Injury to the renal tubular epithelium has emerged as a leading factor underlying the formation of kidney stones. Indeed, epithelial cell damage contributes to the adherence and aggregation of crystals, thereby accelerating the formation of renal stones. Meanwhile, exosomes play an instrumental role in cellular communication, including DNA, RNA, mRNA, etc. In this study, homogenous cells were treated with exosomes derived from damaged cells in an attempt to establish “positive feedback” of cell damage, and the desired results were achieved. To begin, a serum-free medium and supersaturated concentrations of oxalate were added to the HK-2 cell line, and then exosomes were isolated from the two groups for analysis and comparison, and the autophagy-related gene Ambra1 (autophagy and beclin-1 regulator 1) was detected. Subsequently, normal HK-2 cells were treated with exosomes, and the related indexes of autophagy, ferroptosis and mitophagy were determined. Thereafter, Ambra1 was knocked down in exosome-derived HK-2 cells, resulting in the down-regulation of Ambra1 expression in exosomes produced by HK-2 cells following oxalate intervention.

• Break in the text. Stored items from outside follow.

(** ** Instances *)

(** Two hops: a time-exceeded from 192.0.2.1, then an echo reply from the target. *)
Definition toy_echo (type from : Z) : echo_env := {|
  ec_dgram := (-1)%Z; ec_raw := 7%Z; ec_sendto := fun _ _ => true; ec_poll := fun _ => true;
  ec_recv := (69%Z :: replicate 19 0%Z) ++ icmp_msg type 0 0 0 0 0 9 []; ec_family := AF_INET; ec_from := from;
  ec_t0 := flow_clk; ec_t1 := flow_clk |}.
Definition toy_udp : udp_env := {|
  ud_socket := 3%Z; ud_recverr := true; ud_ttl := true; ud_sendto := fun _ _ _ => false; ud_poll := fun _ => true;
  ud_pollin := false; ud_errq := ErrqFail; ud_recvfrom := None; ud_t0 := flow_clk; ud_t1 := flow_clk |}.
Definition toy_trace : trace_env := {|
  te_pid := 4242%Z; te_now := flow_clk; te_udp_ok := true; te_udp := fun _ _ => toy_udp;
  te_icmp := fun ttl _ => if (ttl =? 1)%Z then toy_echo 11 16908480 else toy_echo 0 84017344 |}.

Lemma echo_probe_classifies_witness :
  probe_icmp_once (toy_echo 11 16908480) 0 1 1 1 1000 EmptyString d_zero =
    Safe (1%Z, "192.0.2.1"%string, rtt_since (mono_ns flow_clk) (mono_ns flow_clk) d_zero).
Proof.
  refine (echo_probe_classifies (toy_echo 11 16908480) 0 1 1 1 1000 EmptyString d_zero (69%Z :: replicate 19 0%Z) 11 0 0 0 0 0 9 []
    _ eq_refl eq_refl eq_refl eq_refl _).
  - vm_compute. discriminate.
  - split; [simpl; lia|reflexivity].
Defined.

Lemma hop_of_stats_witness : hop_sent (hop_of 3 [None; Some ("10.0.0.1"%string, d_of_Z 2, false)]) = 2%Z.
Proof. exact (hs_sent _ _ _ (hop_of_stats 3 [None; Some ("10.0.0.1"%string, d_of_Z 2, false)] ltac:(simpl; lia))). Defined.

Lemma run_trace_table_witness :
  exists rc a' tr ps, run_trace toy_trace toy_agent (Some "192.0.2.5"%string) 5 2 100 "mtr" 0 =
    Safe (rc, a', if (rc =? 0)%Z then Some tr else None, ps) /\ ag_last_trace a' = Some tr /\
    trr_target tr = "192.0.2.5"%string.
Proof.
  pose proof (run_trace_table toy_trace toy_agent (Some "192.0.2.5"%string) 5 2 100 "mtr" 0 spool4_ab_wf) as H.
  change (resolve_target (ag_cfg toy_agent) (Some "192.0.2.5"%string) CPE_PERF_TARGET_MAX)
    with (Some ("192.0.2.5"%string, 84017344%Z)) in H. cbv iota beta in H.
  destruct H as (rc & a' & tr & ps & H1 & H2 & _ & _ & _ & H3 & _).
  exists rc, a', tr, ps. split; [exact H1|]. split; [exact H3|exact H2].
Defined.

Definition no_sockets : trace_env := {|
  te_pid := 4242%Z; te_now := flow_clk; te_udp_ok := false; te_udp := fun _ _ => toy_udp;
  te_icmp := fun _ _ => {| ec_dgram := (-1)%Z; ec_raw := (-1)%Z; ec_sendto := fun _ _ => true;
    ec_poll := fun _ => true; ec_recv := []; ec_family := 0; ec_from := 0; ec_t0 := flow_clk; ec_t1 := flow_clk |} |}.
Lemma trace_without_sockets_witness :
  exists tr : cpe_trace_result, length (trr_hops tr) = 3 /\ trr_reached tr = 0%Z.
Proof.
  destruct (trace_without_sockets no_sockets toy_agent (Some "192.0.2.5"%string) 3 1 100 "traceroute" 0
    "192.0.2.5" 84017344 spool4_ab_wf eq_refl eq_refl ltac:(intros; simpl; lia) ltac:(vm_compute; discriminate))
    as (a' & tr & ps & H1 & H2 & _).
  exists tr. split; [rewrite H1; reflexivity|exact H2].
Defined.

Lemma demo_trace_is_run_witness : length (trr_hops (demo_trace flow_clk "192.0.2.5" 3)) = 3 /\
  trace_table (demo_trace flow_clk "192.0.2.5" 3) 3 1.
Proof. split; [reflexivity|exact (proj1 (demo_trace_is_run flow_clk "192.0.2.5" 3 eq_refl))]. Defined.
(* ===== verification/AgentRun.v ===== *)
(** * Running the agent (src/agent/agent_core.c)

    What a flush, a conntrack feed and a demo sample do to the agent, and the invariant of
    every state the agent reaches from its creation through any sequence of its
    operations, the periodic TCP and flow ticks included. *)

From S2P Require Import Prelude CStr Float754 Inet Clock HostAlloc SpoolDir Config Spool Events PerfSample.
From S2P Require Import NfFlow Nflog Table TcpParse TcpStats TcpEmit TcpInv Nfct FlowEntry FlowTable.
From S2P Require Import FlowAcct AgentData Agent AgentConfig Icmp LivePing LiveTrace.

(** ** Flushing *)

Definition http_mode (c : cpe_agent_config) : bool :=
  streq (emit_mode c) "https" || streq (emit_mode c) "http".
Definition file_mode (c : cpe_agent_config) : bool := negb (http_mode c) && streq (emit_mode c) "spool".

(** The oldest [m] pending lines were printed and removed: their prints succeeded, and the
    print after them, if there was one, failed. *)
Definition printed (env : emit_env) (q q' : queues) (out : list string) (m : nat) : Prop :=
  m <= length (pending q) /\ (forall i, i < m -> ee_fprintf env i = true) /\
  (m < length (pending q) -> ee_fprintf env m = false) /\
  out = (fun l => l +:+ newline) <$> take m (pending q) /\ pending q' = drop m (pending q).

Lemma flush_printed env q :
  queues_wf q -> spool q <> None ->
  let '(rc, q', out) := cpe_agent_spool_flush (ee_fprintf env) (ee_fflush env) q in
  queues_wf q' /\ exists m, printed env q q' out m /\
    rc = (if (m =? length (pending q)) && ee_fflush env then Z.of_nat m else (-1)%Z).
Proof.
  intros Hwf Hs. unfold cpe_agent_spool_flush. destruct (spool q) as [sp|] eqn:Hsp; [|done].
  rewrite <- Hsp in Hs.
  pose proof (flush_loop_spec (ee_fprintf env) (spool_cnt q) 0 q [] Hwf Hs eq_refl) as H.
  destruct (flush_loop _ _ _ _ _) as [[r q'] out].
  destruct H as (m & Hm & Hall & Hfail & -> & Hw & _ & Hp & ->). simpl in *.
  destruct (m =? length (pending q)) eqn:E; [destruct (ee_fflush env)|];
    (split; [done|exists m; split; [by split_and!|by rewrite E]]).
Qed.

Section flush.
Context {P C FS : Type} `{!FileSystem FS}.
Local Abbreviation agent := (agent P C).
(** The entry: flags reset, the control socket opened unless it is switched off, the first
    sample after 10 ms. *)
Definition loop_start (srv_env : server_env) (sv : served P C FS) (seqs : Z * Z) (h : alloc_stats) : loop_state * list sys_call :=
  let '(ipc, fs, calls) :=
    match ipc_path opts (ag_cfg (sv_agent sv)) with
    | None => (None, sv_fs sv, [])
    | Some p =>
        let '(srv, _, fs, calls) := cpe_ipc_server_create srv_env true (Some p) (sv_fs sv) (Some (160, EmptyString)) in
        (srv, fs, calls)
    end in
  ({| lp_sv := sv <| sv_fs := fs |>; lp_ipc := ipc; lp_seqs := seqs; lp_heap := h; lp_sent := []; lp_hup := false;
      lp_stop := false; lp_ticks := 0; lp_slept := 10; lp_phase := 0 |}, calls).
Definition cpe_agent_run_uv (fuel : nat) (srv_env : server_env) (sv : served P C FS) (seqs : Z * Z) (h : alloc_stats)
    : chk (loop_state * bool * list sys_call) :=
  let '(s, calls) := loop_start srv_env sv seqs h in
  r ← run_loop fuel s;
  let '(s, ended) := r in
  mret (s, ended, calls ++ (if (ended : bool) then cpe_ipc_server_destroy (lp_ipc s) else [])).
End loop.

(** ** Draining the events *)
Lemma drain_queue_spec fuel q :
  queues_inv q -> eq_cnt q < fuel ->
  let q' := drain_queue fuel q in queues_inv q' /\ events q' = [] /\ same_spool q q'.
Proof.
  cbv zeta. revert q. induction fuel as [|fuel IH]; intros q Hq Hf; [lia|]. cbn [drain_queue].
  pose proof (queue_step_inv _ _ Hq (qs_next q)) as Hq'. unfold cpe_agent_next_event in *.
  destruct (Nat.eqb_spec (eq_cnt q) 0) as [E|E]; cbn [Z.eqb Pos.eqb snd] in *.
  - split; [done|]. split; [|apply same_spool_refl]. apply length_zero_iff_nil. by rewrite length_events.
  - destruct (IH _ Hq') as (H1 & H2 & H3); [cbn; lia|]. done.
Qed.
(** An agent whose events are drained is still consistent, its lines untouched. *)
Lemma drained_inv {P C : Type} (a : agent P C) :
  agent_inv a ->
  let q := drain_queue (eq_cnt (ag_q a) + 1) (ag_q a) in agent_inv (a <| ag_q := q |>) /\ same_spool (ag_q a) q.
Proof.
  intros Ha. destruct (drain_queue_spec (eq_cnt (ag_q a) + 1) (ag_q a) (ai_queues _ Ha) ltac:(lia)) as (H1 & _ & H2).
  split; [|exact H2]. apply (inv_queue a); try done. exact (proj1 (proj2 H2)).
Qed.

Section loop_spec.
Context {P C FS : Type} `{!PingLib P} {E : Type} `{!EventSource P E} `{!NfctLib C} `{!EventSource C nfct_event}
  `{!QSort} `{!FileSystem FS}.
Local Abbreviation loop_state := (loop_state P C FS).
Context (envs : nat -> loop_env) (opts : cpe_agent_run_opts).

(** What the kernel, the library and the files may answer. *)
Definition loop_env_ok (env : loop_env) : Prop :=
  Forall recv_ok (le_recvs env) /\ io_ok (fl_events (le_flow env)) /\ io_ok (fl_replies (le_flow env)) /\
  time_ok (mono_ms (fl_clk (le_flow env))) /\ (forall n, ipc_env_ok (le_ipc env n)) /\
  (forall p e c, (le_load env p e).1.2 = Some c -> config_ok c).
Hypothesis event_ok : forall (c : C) e c', next_event c = (Some e, c') -> nfct_event_ok e.
Hypothesis envs_ok : forall n, loop_env_ok (envs n).

Definition loop_inv (s : loop_state) : Prop :=
  agent_inv (lp_agent s) /\ forall srv, lp_ipc s = Some srv -> server_wf srv.
(** What the loop itself keeps: the flags, the counters. *)
Definition ctl (s : loop_state) := (lp_stop s, lp_ticks s, lp_slept s, lp_phase s).
Definition kept_by (s s' : loop_state) : Prop :=
  loop_inv s' /\ ctl s' = ctl s /\ ag_cfg (lp_agent s') = ag_cfg (lp_agent s).

Lemma kept_trans s1 s2 s3 : kept_by s1 s2 -> (loop_inv s2 -> kept_by s2 s3) -> kept_by s1 s3.
Proof.
  intros (H1 & E1 & F1) Hs. destruct (Hs H1) as (H2 & E2 & F2).
  split; [exact H2|]. by rewrite E2, F2.
Qed.
Lemma set_agent_inv s a : loop_inv s -> agent_inv a -> ag_cfg a = ag_cfg (lp_agent s) -> kept_by s (set_agent s a).
Proof. intros [_ Hsrv] Ha Hc. by split; [split|]. Qed.

Lemma drain_events_inv s : loop_inv s -> kept_by s (drain_events s).
Proof.
  intros [Ha Hsrv]. unfold drain_events. apply set_agent_inv; [by split|by apply drained_inv|done].
Qed.

Lemma flush_inv_loop env s : loop_inv s -> kept_by s (flush env s).
Proof.
  intros [Ha Hsrv]. unfold flush. pose proof (emit_flush_cfg env (sv_fs (lp_sv s)) (sv_agent (lp_sv s))) as Hc.
  pose proof (flush_inv env (sv_fs (lp_sv s)) (sv_agent (lp_sv s)) Ha) as Hf.
  destruct (cpe_agent_emit_flush _ _ _) as [[[n a] out] fs]. by split; [split|].
Qed.

Lemma handle_hup_inv env s : loop_env_ok env -> loop_inv s ->
  loop_inv (handle_hup opts env s) /\ ctl (handle_hup opts env s) = ctl s /\ lp_hup (handle_hup opts env s) = false.
Proof.
  intros (_ & _ & _ & _ & _ & Hload) [Ha Hsrv]. unfold handle_hup. destruct (lp_hup s) eqn:Eh; cbn [negb]; [|done].
  pose proof (reload_inv (le_load env) (le_open env) (le_calloc env) (lp_heap s) (lp_agent s) (ro_config_path opts)
    (ro_router_id_override opts) (Some (160, EmptyString)) Hload Ha) as Hr.
  destruct (cpe_agent_reload_config _ _ _ _ _ _ _ _) as [[[rc a] h] err]. cbn [fst snd] in Hr.
  match goal with |- loop_inv (drain_events ?x) /\ _ => destruct (drain_events_inv x) as (H1 & H2 & _); [by split|] end.
  by split.
Qed.

Lemma sample_part_inv env s : loop_inv s -> safe_with (kept_by s) (sample_part (E := E) env s).
Proof.
  intros Hi. unfold sample_part.
  destruct (sample_tick_step (le_icmp env) (le_clk env) (lp_seqs s).1 (lp_seqs s).2 (lp_agent s) (proj1 Hi))
    as (rc & a & seqs & Hrun & Ha).
  pose proof (sample_tick_cfg _ _ _ _ _ _ _ _ Hrun) as Hc. rewrite Hrun. chk_step. apply safe_ret.
  set (s1 := set_agent _ a). assert (H1 : kept_by s s1) by (destruct Hi; by split; [split|]).
  destruct (rc =? 0)%Z; [|exact H1]. eapply kept_trans; [exact H1|apply flush_inv_loop].
Qed.
Lemma tcp_part_inv env s : loop_env_ok env -> loop_inv s -> safe_with (kept_by s) (tcp_part env s).
Proof.
  intros (Hr & _) Hi. unfold tcp_part. destruct (negb _); [by apply safe_ret|].
  destruct (tcp_tick_step (le_nflog env) (le_recvs env) (le_clk env) (lp_agent s) Hr (proj1 Hi))
    as (n & st & q & Hrun & Ha).
  rewrite Hrun. chk_step. apply safe_ret.
  set (s1 := set_agent s _). assert (H1 : kept_by s s1) by by apply set_agent_inv.
  destruct (0 <? n)%Z; [|exact H1]. eapply kept_trans; [exact H1|apply flush_inv_loop].
Qed.
Lemma flow_part_inv env s : loop_env_ok env -> loop_inv s -> safe_with (kept_by s) (flow_part env s).
Proof.
  intros (_ & He & Hr & Ht & _) Hi. unfold flow_part. destruct (negb _); [by apply safe_ret|].
  destruct (flow_tick_step event_ok (le_flow env) (lp_agent s) He Hr Ht (proj1 Hi)) as (n & st & q & Hrun & Ha).
  rewrite Hrun. chk_step. apply safe_ret.
  set (s1 := set_agent s _). assert (H1 : kept_by s s1) by by apply set_agent_inv.
  destruct (0 <? n)%Z; [|exact H1]. eapply kept_trans; [exact H1|apply flush_inv_loop].
Qed.
Lemma ipc_part_inv env s : loop_env_ok env -> loop_inv s -> safe_with (kept_by s) (ipc_part env s).
Proof.
  intros (_ & _ & _ & _ & Hipc & _) [Ha Hsrv]. unfold ipc_part. destruct (lp_ipc s) as [srv|] eqn:Es;
    [|apply safe_ret; split; [split; [done|by rewrite Es]|done]].
  eapply safe_bind.
  - apply (poll_safe _ (LineHandlerSafe0 := request_handler_safe (le_ipc env) event_ok Hipc (ag_cfg (lp_agent s))));
      [by apply Hsrv|by split].
  - intros [[[[n [k sv]] srv'] sent] closed] [[H1 Hc] H2]. apply safe_ret. split; [|done].
    split; [exact H1|]. intros srv2 [= <-]. apply H2.
Qed.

Thereafter, the ability of exosomes to stimulate autophagy, mitophagy and ferroptosis was re-evaluated in HK-2 cells after Ambra1 knockdown. The results corroborated that exosomes secreted by oxalate-treated HK-2 can directly elevate autophagy, ferroptosis and mitophagy levels in normal cells, and this effect was significantly mitigated following Ambra1 knockdown within exosomes. Meanwhile, exosomes-induced autophagy and ferroptosis were alleviated after knockdown of beclin-1 in recipient HK-2 cells. These results further suggest that beclin-1 plays a critical role in the process of exosome-induced autophagy-ferroptosis.